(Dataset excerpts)
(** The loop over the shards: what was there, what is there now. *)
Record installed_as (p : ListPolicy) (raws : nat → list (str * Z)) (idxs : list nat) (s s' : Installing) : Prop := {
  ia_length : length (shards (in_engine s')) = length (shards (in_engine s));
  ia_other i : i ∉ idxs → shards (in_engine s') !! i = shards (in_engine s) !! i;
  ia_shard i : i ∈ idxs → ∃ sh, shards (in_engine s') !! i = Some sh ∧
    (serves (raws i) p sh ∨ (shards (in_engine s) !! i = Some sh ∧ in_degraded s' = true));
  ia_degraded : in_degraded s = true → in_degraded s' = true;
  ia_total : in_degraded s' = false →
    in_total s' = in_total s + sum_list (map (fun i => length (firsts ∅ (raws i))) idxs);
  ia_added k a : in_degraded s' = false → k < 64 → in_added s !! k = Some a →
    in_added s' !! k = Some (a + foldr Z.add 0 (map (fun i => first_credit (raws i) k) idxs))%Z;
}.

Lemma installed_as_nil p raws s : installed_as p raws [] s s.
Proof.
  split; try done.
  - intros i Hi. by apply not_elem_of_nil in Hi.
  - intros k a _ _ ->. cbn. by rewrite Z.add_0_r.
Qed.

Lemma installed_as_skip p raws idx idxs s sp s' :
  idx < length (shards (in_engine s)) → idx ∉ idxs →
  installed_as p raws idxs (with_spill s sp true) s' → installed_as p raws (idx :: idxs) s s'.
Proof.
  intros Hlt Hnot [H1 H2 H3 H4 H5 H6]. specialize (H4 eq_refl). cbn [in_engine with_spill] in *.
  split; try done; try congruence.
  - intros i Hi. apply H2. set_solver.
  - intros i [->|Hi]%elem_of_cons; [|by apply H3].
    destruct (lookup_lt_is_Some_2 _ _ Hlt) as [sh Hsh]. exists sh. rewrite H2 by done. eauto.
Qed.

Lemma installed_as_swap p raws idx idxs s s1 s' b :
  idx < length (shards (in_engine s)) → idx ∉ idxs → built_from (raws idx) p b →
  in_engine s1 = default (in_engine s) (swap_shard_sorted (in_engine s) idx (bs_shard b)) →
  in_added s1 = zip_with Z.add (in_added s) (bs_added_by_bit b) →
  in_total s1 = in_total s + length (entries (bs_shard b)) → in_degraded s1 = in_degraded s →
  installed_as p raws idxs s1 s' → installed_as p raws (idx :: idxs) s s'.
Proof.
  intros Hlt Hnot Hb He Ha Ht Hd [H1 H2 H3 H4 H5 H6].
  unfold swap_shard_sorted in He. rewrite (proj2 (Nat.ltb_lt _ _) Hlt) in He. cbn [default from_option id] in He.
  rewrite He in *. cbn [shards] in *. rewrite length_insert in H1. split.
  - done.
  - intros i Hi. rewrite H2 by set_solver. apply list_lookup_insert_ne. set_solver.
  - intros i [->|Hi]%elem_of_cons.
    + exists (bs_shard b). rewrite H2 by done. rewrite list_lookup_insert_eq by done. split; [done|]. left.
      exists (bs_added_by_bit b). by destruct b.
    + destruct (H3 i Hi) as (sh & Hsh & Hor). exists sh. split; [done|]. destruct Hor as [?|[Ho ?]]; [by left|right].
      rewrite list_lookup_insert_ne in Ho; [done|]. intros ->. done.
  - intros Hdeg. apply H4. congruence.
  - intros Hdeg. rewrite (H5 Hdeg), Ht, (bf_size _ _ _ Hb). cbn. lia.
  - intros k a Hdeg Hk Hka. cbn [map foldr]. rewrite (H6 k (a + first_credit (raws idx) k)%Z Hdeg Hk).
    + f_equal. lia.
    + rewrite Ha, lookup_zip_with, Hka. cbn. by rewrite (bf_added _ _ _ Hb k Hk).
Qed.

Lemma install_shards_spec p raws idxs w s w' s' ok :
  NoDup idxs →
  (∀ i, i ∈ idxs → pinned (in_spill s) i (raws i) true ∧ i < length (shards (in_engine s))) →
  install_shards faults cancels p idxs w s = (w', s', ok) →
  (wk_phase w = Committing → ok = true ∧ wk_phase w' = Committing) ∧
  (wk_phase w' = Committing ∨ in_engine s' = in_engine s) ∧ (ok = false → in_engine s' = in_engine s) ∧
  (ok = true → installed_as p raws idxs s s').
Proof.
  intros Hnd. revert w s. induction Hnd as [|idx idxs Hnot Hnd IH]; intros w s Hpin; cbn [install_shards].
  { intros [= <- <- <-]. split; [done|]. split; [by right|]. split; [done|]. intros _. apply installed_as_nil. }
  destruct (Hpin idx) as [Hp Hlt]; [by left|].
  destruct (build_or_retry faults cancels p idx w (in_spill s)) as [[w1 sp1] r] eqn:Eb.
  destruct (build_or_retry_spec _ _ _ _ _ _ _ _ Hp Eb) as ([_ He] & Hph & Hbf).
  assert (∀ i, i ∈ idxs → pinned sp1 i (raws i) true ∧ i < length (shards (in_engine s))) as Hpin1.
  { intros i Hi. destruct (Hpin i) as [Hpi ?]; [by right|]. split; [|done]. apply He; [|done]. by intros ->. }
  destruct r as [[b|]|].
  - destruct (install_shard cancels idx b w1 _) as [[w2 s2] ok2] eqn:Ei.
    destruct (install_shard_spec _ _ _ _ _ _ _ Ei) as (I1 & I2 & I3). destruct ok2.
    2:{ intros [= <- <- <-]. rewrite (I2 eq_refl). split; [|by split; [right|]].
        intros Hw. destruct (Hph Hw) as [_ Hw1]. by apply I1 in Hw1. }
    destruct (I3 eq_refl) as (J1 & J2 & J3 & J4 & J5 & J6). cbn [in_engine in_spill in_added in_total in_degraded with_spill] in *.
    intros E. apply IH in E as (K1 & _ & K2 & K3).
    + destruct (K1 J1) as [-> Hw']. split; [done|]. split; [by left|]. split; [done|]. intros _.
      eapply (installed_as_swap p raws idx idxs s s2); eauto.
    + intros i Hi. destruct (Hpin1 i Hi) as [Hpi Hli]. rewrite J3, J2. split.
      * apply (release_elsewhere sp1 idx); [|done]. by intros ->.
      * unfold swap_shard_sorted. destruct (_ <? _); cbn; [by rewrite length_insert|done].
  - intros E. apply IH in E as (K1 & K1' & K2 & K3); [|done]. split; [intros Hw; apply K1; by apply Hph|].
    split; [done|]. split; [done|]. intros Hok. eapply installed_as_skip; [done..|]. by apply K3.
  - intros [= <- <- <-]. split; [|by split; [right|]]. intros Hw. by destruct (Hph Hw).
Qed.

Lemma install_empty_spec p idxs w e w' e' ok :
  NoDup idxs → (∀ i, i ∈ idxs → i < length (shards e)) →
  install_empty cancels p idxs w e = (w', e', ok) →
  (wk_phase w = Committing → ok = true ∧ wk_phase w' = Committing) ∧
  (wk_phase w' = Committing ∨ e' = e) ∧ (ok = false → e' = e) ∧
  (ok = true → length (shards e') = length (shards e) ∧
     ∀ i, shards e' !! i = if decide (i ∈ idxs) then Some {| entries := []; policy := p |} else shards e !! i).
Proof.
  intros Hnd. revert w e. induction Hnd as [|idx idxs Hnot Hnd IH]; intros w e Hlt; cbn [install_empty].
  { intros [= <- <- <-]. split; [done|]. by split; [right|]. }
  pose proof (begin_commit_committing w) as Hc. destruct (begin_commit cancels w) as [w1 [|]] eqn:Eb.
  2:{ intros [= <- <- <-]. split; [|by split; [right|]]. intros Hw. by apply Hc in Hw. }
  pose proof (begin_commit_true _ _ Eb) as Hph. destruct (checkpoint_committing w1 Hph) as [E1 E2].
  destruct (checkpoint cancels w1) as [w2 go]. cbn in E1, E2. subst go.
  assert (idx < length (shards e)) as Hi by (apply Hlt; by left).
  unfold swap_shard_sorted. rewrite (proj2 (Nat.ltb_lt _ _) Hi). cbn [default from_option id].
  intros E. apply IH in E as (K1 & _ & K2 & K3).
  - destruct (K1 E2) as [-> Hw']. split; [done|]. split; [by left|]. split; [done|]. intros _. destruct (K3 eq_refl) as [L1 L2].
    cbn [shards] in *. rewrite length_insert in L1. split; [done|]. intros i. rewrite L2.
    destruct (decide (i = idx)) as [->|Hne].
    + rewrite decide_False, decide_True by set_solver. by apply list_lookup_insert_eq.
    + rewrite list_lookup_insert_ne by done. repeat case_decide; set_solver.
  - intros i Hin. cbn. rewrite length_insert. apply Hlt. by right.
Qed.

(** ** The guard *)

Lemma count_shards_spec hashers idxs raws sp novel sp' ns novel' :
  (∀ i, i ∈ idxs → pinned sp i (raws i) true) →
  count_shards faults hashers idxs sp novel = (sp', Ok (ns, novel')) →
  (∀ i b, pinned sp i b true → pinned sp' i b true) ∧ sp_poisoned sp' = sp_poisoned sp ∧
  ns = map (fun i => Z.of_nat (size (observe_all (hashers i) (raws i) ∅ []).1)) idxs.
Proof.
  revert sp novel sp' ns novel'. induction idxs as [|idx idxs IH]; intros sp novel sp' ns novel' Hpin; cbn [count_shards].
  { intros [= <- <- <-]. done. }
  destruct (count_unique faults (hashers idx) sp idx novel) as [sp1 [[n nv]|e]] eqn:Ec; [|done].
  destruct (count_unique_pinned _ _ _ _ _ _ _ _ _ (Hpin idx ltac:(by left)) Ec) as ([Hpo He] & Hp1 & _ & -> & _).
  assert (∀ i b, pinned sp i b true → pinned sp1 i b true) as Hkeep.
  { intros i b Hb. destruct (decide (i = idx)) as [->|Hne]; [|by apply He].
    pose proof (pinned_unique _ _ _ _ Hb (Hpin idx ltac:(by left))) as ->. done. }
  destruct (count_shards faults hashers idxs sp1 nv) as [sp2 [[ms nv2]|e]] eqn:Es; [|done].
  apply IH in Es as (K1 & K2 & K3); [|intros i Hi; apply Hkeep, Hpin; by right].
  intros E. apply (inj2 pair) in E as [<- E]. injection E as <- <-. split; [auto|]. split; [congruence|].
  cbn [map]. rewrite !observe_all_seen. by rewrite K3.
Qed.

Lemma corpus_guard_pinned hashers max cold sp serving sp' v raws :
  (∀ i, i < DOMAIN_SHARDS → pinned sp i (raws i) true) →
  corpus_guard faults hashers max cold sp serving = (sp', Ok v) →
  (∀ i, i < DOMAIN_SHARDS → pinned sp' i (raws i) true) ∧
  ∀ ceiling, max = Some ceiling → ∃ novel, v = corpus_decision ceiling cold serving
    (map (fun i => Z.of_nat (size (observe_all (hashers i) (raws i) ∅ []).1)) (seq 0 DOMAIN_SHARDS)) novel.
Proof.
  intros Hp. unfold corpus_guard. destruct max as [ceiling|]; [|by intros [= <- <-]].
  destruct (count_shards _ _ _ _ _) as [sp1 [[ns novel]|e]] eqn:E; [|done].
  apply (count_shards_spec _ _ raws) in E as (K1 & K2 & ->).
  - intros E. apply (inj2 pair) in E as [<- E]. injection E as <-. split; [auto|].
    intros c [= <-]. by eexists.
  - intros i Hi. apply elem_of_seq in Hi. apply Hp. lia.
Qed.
* * *
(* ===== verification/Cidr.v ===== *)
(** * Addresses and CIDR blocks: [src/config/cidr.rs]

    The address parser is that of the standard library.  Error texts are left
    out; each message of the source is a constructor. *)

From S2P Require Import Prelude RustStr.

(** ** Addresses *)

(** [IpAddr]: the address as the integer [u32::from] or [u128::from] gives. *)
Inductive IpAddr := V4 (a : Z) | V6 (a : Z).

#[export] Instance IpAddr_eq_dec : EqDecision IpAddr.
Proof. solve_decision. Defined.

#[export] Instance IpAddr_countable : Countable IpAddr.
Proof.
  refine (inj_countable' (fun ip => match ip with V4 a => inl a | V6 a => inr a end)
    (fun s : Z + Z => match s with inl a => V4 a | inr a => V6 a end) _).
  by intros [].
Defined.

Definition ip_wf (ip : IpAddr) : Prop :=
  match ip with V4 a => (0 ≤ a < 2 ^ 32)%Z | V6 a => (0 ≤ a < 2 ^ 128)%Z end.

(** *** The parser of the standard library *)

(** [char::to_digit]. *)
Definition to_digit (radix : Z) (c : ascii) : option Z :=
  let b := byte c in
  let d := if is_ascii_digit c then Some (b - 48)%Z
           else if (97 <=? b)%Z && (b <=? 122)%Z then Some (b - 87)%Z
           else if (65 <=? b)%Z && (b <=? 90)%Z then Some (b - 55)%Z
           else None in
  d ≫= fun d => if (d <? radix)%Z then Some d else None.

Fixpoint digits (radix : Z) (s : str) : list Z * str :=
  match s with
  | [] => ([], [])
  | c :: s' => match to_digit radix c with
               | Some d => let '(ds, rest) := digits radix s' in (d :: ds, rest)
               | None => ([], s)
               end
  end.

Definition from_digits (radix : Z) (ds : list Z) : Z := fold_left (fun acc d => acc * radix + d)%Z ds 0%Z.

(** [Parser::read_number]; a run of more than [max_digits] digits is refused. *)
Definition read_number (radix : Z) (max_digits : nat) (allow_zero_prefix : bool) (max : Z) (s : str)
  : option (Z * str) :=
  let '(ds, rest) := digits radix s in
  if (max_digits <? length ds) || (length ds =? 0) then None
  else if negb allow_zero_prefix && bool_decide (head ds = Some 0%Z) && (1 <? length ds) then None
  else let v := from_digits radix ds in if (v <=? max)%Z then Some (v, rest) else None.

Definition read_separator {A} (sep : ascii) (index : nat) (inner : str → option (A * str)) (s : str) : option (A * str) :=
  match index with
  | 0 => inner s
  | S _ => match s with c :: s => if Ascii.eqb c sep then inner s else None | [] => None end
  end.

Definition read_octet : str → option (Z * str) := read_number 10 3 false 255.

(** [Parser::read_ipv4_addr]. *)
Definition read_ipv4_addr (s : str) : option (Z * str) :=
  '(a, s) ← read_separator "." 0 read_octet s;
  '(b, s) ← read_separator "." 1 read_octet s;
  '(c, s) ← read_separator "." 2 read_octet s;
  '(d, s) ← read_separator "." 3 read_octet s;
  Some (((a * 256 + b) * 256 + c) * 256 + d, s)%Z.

Your assignment:
Above are the entries. Copy exactly the part that opens with the line containing "- intros i Hi. apply H2. set_solver." and closes with the line containing "(raws idx) p b →", and no more.

Answer space:
  - intros i Hi. apply H2. set_solver.
  - intros i [->|Hi]%elem_of_cons; [|by apply H3].
    destruct (lookup_lt_is_Some_2 _ _ Hlt) as [sh Hsh]. exists sh. rewrite H2 by done. eauto.
Qed.

Lemma installed_as_swap p raws idx idxs s s1 s' b :
  idx < length (shards (in_engine s)) → idx ∉ idxs → built_from (raws idx) p b →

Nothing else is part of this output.